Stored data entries
+--

(* ===== verification/ResolverRun.v ===== *)
(** * Name resolver: requests that only read

    Which parts of the resolver leave the tables, the answer caches and the
    state of the synchronisation as they are, that they always end, and the form
    of the answers they compute. *)

From S2P Require Import Prelude IpAddr Tasks RelayModel RelayStore Relay AuthModel AuthStore Auth AuthDb ResolverModel ResolverStore Resolver.

Section same.
Context `{NamedLocker, DeviceInfoDB, DnsTypes, BnsDocumentReader}.

Definition relay_same (w w' : World) : Prop := w_db w' = w_db w.
Definition sn_same (w w' : SnWorld) : Prop := sw_auth w' = sw_auth w /\ relay_same (sw_relay w) (sw_relay w').
Definition rs_same (w w' : RsWorld) : Prop :=
  sn_same (rw_sn w) (rw_sn w') /\ rw_dns w' = rw_dns w /\ rw_authoritative w' = rw_authoritative w /\
  rw_sync w' = rw_sync w /\ rw_sync_locked w' = rw_sync_locked w.

#[export] Instance relay_same_preorder : PreOrder relay_same.
Proof. unfold relay_same. split; [done|]. intros ???; congruence. Qed.
#[export] Instance sn_same_preorder : PreOrder sn_same.
Proof. split; [done|]. intros ??? [? Hr] [? Hr']. split; [congruence|by etrans]. Qed.
#[export] Instance rs_same_preorder : PreOrder rs_same.
Proof. split; [done|]. intros ??? (Hs & ? & ? & ? & ?) (Hs' & ? & ? & ? & ?). split_and!; [by etrans|congruence..]. Qed.

(** ** Tasks of the databases *)

Lemma peek_bind {A B} (m : T A) (k : A -> T B) :
  Observes relay_same m -> (forall a, Observes relay_same (k a)) -> Observes relay_same (bind m k).
Proof. intros Hm Hk. apply observes_tbind; [done|]. intros [a|e]; [apply Hk|done]. Qed.

Lemma peek_on_devices {A} (f : DeviceDb -> SnResult A * DeviceDb) : Observes relay_same (on_devices f).
Proof. apply observes_atomic. intros w. by destruct (f (w_devices w)). Qed.

Lemma observes_on_relay {A} (t : Task World A) : Observes relay_same t -> Observes sn_same (on_relay t).
Proof.
  induction t as [a|X act k IH]; [done|]. intros [Ha Hk]. split; [|intros x; by apply IH].
  intros w. destruct (Ha (sw_relay w)) as (x & r & E & Hs). simpl. rewrite E. by do 2 eexists.
Qed.

Lemma observes_abind {A B} (m : AT A) (k : A -> AT B) :
  Observes sn_same m -> (forall a, Observes sn_same (k a)) -> Observes sn_same (abind m k).
Proof. intros Hm Hk. apply observes_tbind; [done|]. intros [a|e]; [apply Hk|done]. Qed.

Lemma observes_select {A} (f : AuthTables -> A) : Observes sn_same (select f).
Proof. by apply observes_atomic. Qed.

(** ** Tasks of the resolver *)

Lemma observes_on_sn {A} (t : Task SnWorld A) : Observes sn_same t -> Observes rs_same (on_sn t).
Proof.
  induction t as [a|X act k IH]; [done|]. intros [Ha Hk]. split; [|intros x; by apply IH].
  intros w. destruct (Ha (rw_sn w)) as (x & s & E & Hs). simpl. rewrite E. do 2 eexists. split; [done|]. by split_and!.
Qed.

Lemma observes_rbind {A B} (m : RT A) (k : A -> RT B) :
  Observes rs_same m -> (forall a, Observes rs_same (k a)) -> Observes rs_same (rbind m k).
Proof. intros Hm Hk. apply observes_tbind; [done|]. intros [a|e]; [apply Hk|done]. Qed.

Lemma observes_from_db {A} context (t : AT A) : Observes sn_same t -> Observes rs_same (from_db context t).
Proof. intros Ht. apply observes_tbind; [by apply observes_on_sn|]. by intros [a|e]. Qed.

Lemma observes_on_bns {A} (f : BnsBackend -> RsResult A * BnsBackend) : Observes rs_same (on_bns f).
Proof. apply observes_atomic. intros w. by destruct (f (rw_bns w)). Qed.

Lemma observes_rdo {A} (f : RsWorld -> A * RsWorld) : (forall w, rs_same w (f w).2) -> Observes rs_same (rdo f).
Proof. intros Hf. apply observes_atomic. intros w. specialize (Hf w). by destruct (f w). Qed.

Lemma observes_rget {A} (f : RsWorld -> A) : Observes rs_same (rget f).
Proof. by apply observes_rdo. Qed.
End same.

Create HintDb observes.
(* ===== verification/ResolverFeed.v ===== *)
(** * Name resolver: caches, synchronisation and requests

    Every operation on the caches, the synchronisation with the change feed and
    every request keep the caches coherent while the database changes. *)

From S2P Require Import Prelude IpAddr Tasks RelayModel RelayStore Relay RelaySafe AuthModel AuthStore Auth AuthDb AuthDns AuthTexts AuthInv AuthKeeps ResolverModel ResolverStore Resolver ResolverRun ResolverCoherence.

Section feed.
Context `{NamedLocker, DeviceInfoDB, Clock, JsonStrings, !JsonStringsLaws, SqlNumbers, CharTables}.
Context `{JsonKeys, RowOrder, SqlxNull}.
Context `{DnsTypes, !NameClient, !NameClientLaws, BnsDocumentReader, Instants, !Timers}.
Context `{NameLib, SerdeJson, JsonWebKeys, HashOrder, SerdeViews}.
Context (config : SnResolverConfig) (cache_ttl : Z) (fuel : nat).

Notation Keep := (Keeps RsInv db_step).
Notation entry_fits := (entry_fits config).
Notation answer_fits := (answer_fits config).
Notation authoritative_fits := (authoritative_fits config).
Notation Coherent := (Coherent config).

(** The result of an action that cannot fail. *)
Definition done_with {A} (Q : A -> RsWorld -> Prop) (r : RsResult A) (w : RsWorld) : Prop :=
  match r with ROk a => Q a w | RErr _ => False end.

Lemma keep_rdo {A} (f : RsWorld -> A * RsWorld) K (Q : A -> RsWorld -> Prop) :
  (forall a, stable_under RsInv db_step (Q a)) ->
  (forall w, RsInv w -> K w -> RsInv (f w).2 /\ Q (f w).1 (f w).2) ->
  Keep (rdo f) K (done_with Q).
Proof.
  intros Hst Hf. apply Keeps_atomic.
  - intros w HI HK. destruct (Hf w HI HK) as [HI' HQ]. by destruct (f w).
  - intros [a|e]; [apply Hst|by intros w w' _ _].
Qed.

Lemma keep_rput (f : RsWorld -> RsWorld) K (Q : RsWorld -> Prop) :
  stable_under RsInv db_step Q -> (forall w, RsInv w -> K w -> RsInv (f w) /\ Q (f w)) ->
  Keep (rput f) K (done_with (fun _ => Q)).
Proof. intros Hst Hf. apply (keep_rdo _ K (fun _ => Q)); [done|]. intros w. apply Hf. Qed.

Lemma keep_seq {A B} (m : RT A) (k : A -> RT B) K (P : A -> RsWorld -> Prop) Q :
  Keep m K (done_with P) -> (forall a, Keep (k a) (P a) Q) -> Keep (rbind m k) K Q.
Proof. intros Hm Hk. by eapply keep_bind; [exact Hm|exact Hk|]. Qed.
(** * ggpack: the container reader of [reader.go]

    A shallow embedding of the final revision of the reader
    (package [ggpack]: [DecodeXOR], [ReadPack], [readOffsets], [readHash],
    [readValue], [readString] and [Value.Find]) together with the
    properties of the decoder that its description states.

    Conventions of the embedding.
    - A Go [byte] is a [Z] in the range 0..255, a [[]byte] is a [list Z].
      Conversions [byte(x)], [uint32(x)] and [int32(x)] are written out as
      wrap-arounds ([to_byte], [to_uint32], [to_int32]).  Go's [int] is
      the 64-bit one, so lengths and products of indices never wrap.
    - A Go [string] is its byte sequence, again a [list Z].
    - A call that returns [(T, error)] returns an [outcome]: [Ok], [Err]
      with the error, or [Panic] where the Go runtime panics instead of
      returning.
    - Loops and the recursion of the decoder are structurally recursive
      on a fuel counter.  [OutOfFuel] is the artefact of that; the
      properties below show that the fuel the entry points supply is
      always enough ([pair_pass_enough], [search_loop_enough],
      [readOffsets_fuel], [decoder_adequate], [ReadPack_returns]). *)

From Stdlib Require Import String Ascii Floats.
From Stdlib Require Import ZArith List Lia Bool.
From Stdlib Require Import Sorting.Sorted Sorting.Permutation.
Import ListNotations.

Local Open Scope Z_scope.

(** ** Bytes and machine integers *)

Definition bytes := list Z.

Definition is_byte (b : Z) : bool := (0 <=? b) && (b <? 256).

Definition all_bytes (buf : bytes) : bool := forallb is_byte buf.

Definition to_byte (z : Z) : Z := z mod 256.

Definition to_uint32 (z : Z) : Z := z mod 4294967296.

Definition to_int32 (z : Z) : Z :=
  let u := z mod 4294967296 in
  if u <? 2147483648 then u else u - 4294967296.

Definition len {A : Type} (l : list A) : Z := Z.of_nat (length l).

(** [buf[i]] for an index that the caller has checked. *)
Definition at_index (buf : bytes) (i : Z) : Z := nth (Z.to_nat i) buf 0.

(** [buf[i:]] for an index that the caller has checked. *)
Definition slice_from (buf : bytes) (i : Z) : bytes := skipn (Z.to_nat i) buf.

(** [binary.LittleEndian.Uint32(b)]; every caller checks [len b >= 4]. *)
Definition Uint32 (b : bytes) : Z :=
  Z.lor (Z.lor (Z.lor (at_index b 0) (Z.shiftl (at_index b 1) 8))
               (Z.shiftl (at_index b 2) 16))
        (Z.shiftl (at_index b 3) 24).

(** The bytes of a literal, to write Go strings in examples. *)
Definition str (s : string) : bytes :=
  map (fun c => Z.of_N (N_of_ascii c)) (list_ascii_of_string s).

(** ** The cipher: [DecodeXOR] *)

Definition magicBytes : bytes :=
  [ 0x4f; 0xd0; 0xa0; 0xac;
    0x4a; 0x5b; 0xb9; 0xe5;
    0x93; 0x79; 0x45; 0xa5;
    0xc1; 0xcb; 0x31; 0x93 ].

Definition xor_code (method : Z) : Z :=
  if negb (method =? 2) then 0x6d else 0xad.

(** The first loop of [DecodeXOR], from index [i] with rolling byte [prev]. *)
Fixpoint xor_pass (code i prev : Z) (buf : bytes) : bytes :=
  match buf with
  | [] => []
  | v :: rest =>
      let x := Z.lxor (Z.lxor v (at_index magicBytes (Z.land i 0xf)))
                      (to_byte (i * code)) in
      Z.lxor x prev :: xor_pass code (i + 1) x rest
  end.

(** [buf[i] ^= c] *)
Fixpoint xor_at (c : Z) (i : nat) (buf : bytes) : bytes :=
  match buf, i with
  | [], _ => []
  | v :: rest, O => Z.lxor v c :: rest
  | v :: rest, S i' => v :: xor_at c i' rest
  end.

(** The second loop of [DecodeXOR]: [for i := 5; i+1 < len(buf); i += 16]. *)
Fixpoint pair_pass (fuel : nat) (i : Z) (buf : bytes) : bytes :=
  match fuel with
  | O => buf
  | S fuel' =>
      if i + 1 <? len buf
      then pair_pass fuel' (i + 16)
             (xor_at 0x0d (Z.to_nat (i + 1)) (xor_at 0x0d (Z.to_nat i) buf))
      else buf
  end.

+--

_PROBLEM DESCRIPTION_:
Every line from the one with "v c :: rest" to the end of the records above should be returned exactly, and no other lines.

_RESULT_:
  | v :: rest, O => Z.lxor v c :: rest
  | v :: rest, S i' => v :: xor_at c i' rest
  end.

(** The second loop of [DecodeXOR]: [for i := 5; i+1 < len(buf); i += 16]. *)
Fixpoint pair_pass (fuel : nat) (i : Z) (buf : bytes) : bytes :=
  match fuel with
  | O => buf
  | S fuel' =>
      if i + 1 <? len buf
      then pair_pass fuel' (i + 16)
             (xor_at 0x0d (Z.to_nat (i + 1)) (xor_at 0x0d (Z.to_nat i) buf))
      else buf
  end.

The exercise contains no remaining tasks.